(* ===== verification/ApiWorkers.v ===== *)
(** * The HTTP API: workers

    [src/api/workers.go] over the worker pool: the authentication of a request by its token, the
    hand-out of a pending ballot to a worker, and the submission of its proof. The state is
    the [Pool], with the storage in it. *)

From S2P Require Import Prelude Bytes DB Spec Types Hex Census StorageTypes StorageBase Process VoteStatus Stats Ballots Workers Voters Signatures AuthToken Api.

(** [src/api/errors_definition.go:50-50] *)
Definition ErrRequestBodyTooLarge : Error := MkError "request body too large" 40031 413.
(** [src/api/errors_definition.go:53-53] *)
Definition ErrWorkerNotAvailable : Error := MkError "worker not available" 40022 400.
(** [src/api/errors_definition.go:54-54] *)
Definition ErrMalformedWorkerInfo : Error := MkError "malformed worker info" 40023 400.
(** [src/api/errors_definition.go:55-55] *)
Definition ErrInvalidWorkerAuthtoken : Error := MkError "invalid worker authentication token" 40024 401.
(** [src/api/errors_definition.go:56-56] *)
Definition ErrExpiredWorkerAuthtoken : Error := MkError "expired worker authentication token" 40025 401.
(** [src/api/errors_definition.go:58-58] the API's ErrWorkerBanned *)
Definition Api_ErrWorkerBanned : Error := MkError "worker is banned" 40027 403.

(** What the endpoints use of other packages: the reading of a UUID, the proofs of workers - that of
    a submission, its verification against the hash of a ballot, and the opaque field of a
    verified ballot that keeps it with the ballot's own census proof. *)
Class WorkerProofs := {
  uuid_Parse : string → result bytes;
  WorkerProof : Type;
  submitted_Proof : VerifiedBallot → option WorkerProof;
  voteVerifier_Verify : WorkerProof → option Z → result ();
  with_census_proof : WorkerProof → StorageTypes.Ballot → bytes }.

(** The configuration of the endpoints: the sequencer's key and identifier, and the life of tokens. *)
Record WorkersApi `{Ethcrypto} := {
  sequencerSigner : eth_PrivateKey; sequencerUUID : option bytes; workersAuthtokenExpiration : Z }.
(** The parameters of a request: the UUID of its path and those of its query. *)
Record WorkerRequest := { wr_uuid : string; wr_address : string; wr_token : string; wr_name : string }.
(** [src/api/types.go:79-84] WorkerJobResponse *)
Record WorkerJobResponse := { wj_VoteID : uint64; wj_Address : string; wj_SuccessCount : Z; wj_FailedCount : Z }.
(** [src/api/types.go:71-76] WorkerAuthDataResponse *)
Record WorkerAuthDataResponse := { Message : bytes; wa_Signature : bytes; CreatedAt : bytes; AuthTokenSuffix : bytes }.

(** [src/api/workers.go:24-24] *)
Definition uuidTextLen : nat := 36.
(** [1 << 20], the most bytes of a submission *)
Definition max_body : Z := 1048576.
(** [time.Time.Sub]: the difference, between the least and the largest duration. *)
Definition time_Sub (t u : Time) : Z := Z.max (- 2 ^ 63) (Z.min (2 ^ 63 - 1) (t - u)).

Section workers_api.
Context `{Env : StorageEnv} `{Eth : Ethcrypto} `{Addr : EthAddress} `{Conf : PoolConf} `{Proofs : WorkerProofs}.
Context (api : WorkersApi).

(** [src/api/workers.go:164-178] *)
Definition matchesSequencerUUID (uuid : string) : bool :=
  match sequencerUUID api with
  | None => false
  | Some sequencerUUID =>
      if negb (String.length uuid =? uuidTextLen)%nat then false
      else match uuid_Parse uuid with Err _ => false | Ok parsed => bool_decide (parsed = sequencerUUID) end
  end.
(** [src/api/workers.go:112-162] *)
Definition authWorkerFromRequest (r : WorkerRequest) : Handler Pool bytes :=
  _ ← require (matchesSequencerUUID (wr_uuid r)) (Fail ErrResourceNotFound);
  _ ← require (bool_decide (wr_address r ≠ "")) (Fail ErrMalformedWorkerInfo);
  _ ← require (bool_decide (wr_token r ≠ "")) (Fail ErrMalformedWorkerInfo);
  verified ← or_refuse (lift (VerifyWorkerHexToken (wr_token r) (wr_address r) (Signer_Address (sequencerSigner api))))
               (fail ErrMalformedWorkerInfo);
  _ ← require verified.1 (Fail ErrInvalidWorkerAuthtoken);
  t ← or_refuse time_Now (λ _, Panicked);
  _ ← require (negb (workersAuthtokenExpiration api <? time_Sub t verified.2)) (Fail ErrExpiredWorkerAuthtoken);
  workerName ← (if bool_decide (wr_name r = "") then or_refuse (lift (WorkerNameFromAddress (wr_address r))) (fail ErrMalformedWorkerInfo)
                else mret (wr_name r));
  _ ← or_refuse (AddWorker (wr_address r) workerName) (λ _, Panicked);
  mret (HexToAddress (wr_address r)).
(** [src/api/workers.go:182-214]; without a jobs manager the list is empty *)
Definition workersList : Pool → Response (list WorkerInfo) * Pool := serve (
  workerStats ← or_refuse ListWorkerStats (fail ErrGenericInternalServerError);
  mret ((λ worker, {| wi_Address := ""; wi_Name := wi_Name worker; wi_SuccessCount := wi_SuccessCount worker;
                      wi_FailedCount := wi_FailedCount worker |}) <$> workerStats)).
(** [src/api/workers.go:221-238] *)
Definition workersTokenData : Pool → Response WorkerAuthDataResponse * Pool := serve (
  t ← or_refuse time_Now (λ _, Panicked);
  let '(msg, createdAt, authTokenSuffix) := WorkerAuthTokenData (Signer_Address (sequencerSigner api)) t in
  signature ← or_refuse (lift (Sign msg (sequencerSigner api))) (fail ErrGenericInternalServerError);
  mret {| Message := msg; wa_Signature := sig_Bytes signature; CreatedAt := createdAt; AuthTokenSuffix := authTokenSuffix |}).
(** The answer to a worker that is not available. *)
Definition unavailable (e : error) : Refusal :=
  if errors_Is e ErrWorkerBanned then Fail Api_ErrWorkerBanned else Fail ErrWorkerNotAvailable.
(** The answer when no ballot is handed out. *)
Definition no_ballot (e : error) : Refusal :=
  if errors_Is e ErrNoMoreElements then NoContent else Fail ErrGenericInternalServerError.
(** [src/api/workers.go:241-295] *)
Definition workersNewJob (r : WorkerRequest) : Pool → Response bytes * Pool := serve (
  workerAddr ← authWorkerFromRequest r;
  available ← or_refuse (IsWorkerAvailable (Hex workerAddr)) unavailable;
  _ ← require available (Fail ErrWorkerNotAvailable);
  '(ballot, voteID) ← or_refuse (on_stg NextPendingBallot) no_ballot;
  _ ← or_refuse (RegisterJob (Hex workerAddr) voteID) (fail ErrGenericInternalServerError);
  or_refuse (lift (EncodeArtifact ballot)) (fail ErrGenericInternalServerError)).
(** [src/api/workers.go:367-376] the verified ballot of a proof, in workersSubmitJob *)
Definition verified_ballot (ballot : StorageTypes.Ballot) (proof : WorkerProof) : VerifiedBallot :=
  {| vb_VoteID := b_VoteID ballot; vb_ProcessID := b_ProcessID ballot; vb_VoterWeight := b_VoterWeight ballot;
     vb_EncryptedBallot := b_EncryptedBallot ballot; vb_Address := b_Address ballot;
     vb_InputsHash := b_BallotInputsHash ballot; vb_Proofs := with_census_proof proof ballot |}.
(** [src/api/workers.go:307-365] the checks of workersSubmitJob: the stored ballot and the proof of it *)
Definition check_submission (r : WorkerRequest) (body : bytes) : Handler Pool (StorageTypes.Ballot * WorkerProof) :=
  workerAddr ← authWorkerFromRequest r;
  _ ← require (Z.of_nat (length body) <=? max_body) (Fail ErrRequestBodyTooLarge);
  workerVerifiedBallot ← or_refuse (lift (DecodeArtifact (A:=VerifiedBallot) body)) (fail ErrMalformedBody);
  match submitted_Proof workerVerifiedBallot with
  | None => refuse (Fail ErrMalformedBody)
  | Some proof =>
      _ ← require (negb (u64Z (vb_VoteID workerVerifiedBallot) =? 0)) (Fail ErrMalformedBody);
      _ ← or_refuse (Job (Hex workerAddr) (vb_VoteID workerVerifiedBallot)) (fail ErrGenericInternalServerError);
      ballot ← or_refuse (on_stg (Storage_Ballot (vb_VoteID workerVerifiedBallot))) (fail ErrResourceNotFound);
      _ ← or_refuse (lift (voteVerifier_Verify proof (b_BallotInputsHash ballot))) (fail ErrGenericInternalServerError);
      mret (ballot, proof)
  end.
(** [src/api/workers.go:298-415] *)
Definition workersSubmitJob (r : WorkerRequest) (body : bytes) : Pool → Response WorkerJobResponse * Pool := serve (
  '(ballot, proof) ← check_submission r body;
  _ ← or_refuse (on_stg (MarkBallotVerified (b_VoteID ballot) (Some (verified_ballot ballot proof)))) (fail ErrGenericInternalServerError);
  job ← or_refuse (CompleteJob (b_VoteID ballot) true) (λ _, Panicked);
  match job with
  | None => refuse (Fail ErrResourceNotFound)
  | Some job =>
      stats ← or_refuse (WorkerManager_WorkerStats (j_Address job)) (fail ErrGenericInternalServerError);
      mret {| wj_VoteID := b_VoteID ballot; wj_Address := j_Address job; wj_SuccessCount := wi_SuccessCount stats;
              wj_FailedCount := wi_FailedCount stats |}
  end).
(** [src/api/workers.go:78-110] startWorkersMonitor: the job that failed first *)
Definition workers_monitor : SE Pool () :=
  failed ← gets FailedJobs;
  match failed with
  | [] => mret ()
  | failedJob :: rest =>
      _ ← modify (set_FailedJobs (λ _, rest));
      warn (on_stg (ReleasePendingBallotReservation (j_VoteID failedJob)))
  end.
End workers_api.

##########

Start with the first line. Please copy exactly each line of the listing through the one with "the [Pool], with the storage in it. *)", including it.

*RESULT*
(* ===== verification/ApiWorkers.v ===== *)
(** * The HTTP API: workers

    [src/api/workers.go] over the worker pool: the authentication of a request by its token, the
    hand-out of a pending ballot to a worker, and the submission of its proof. The state is
    the [Pool], with the storage in it. *)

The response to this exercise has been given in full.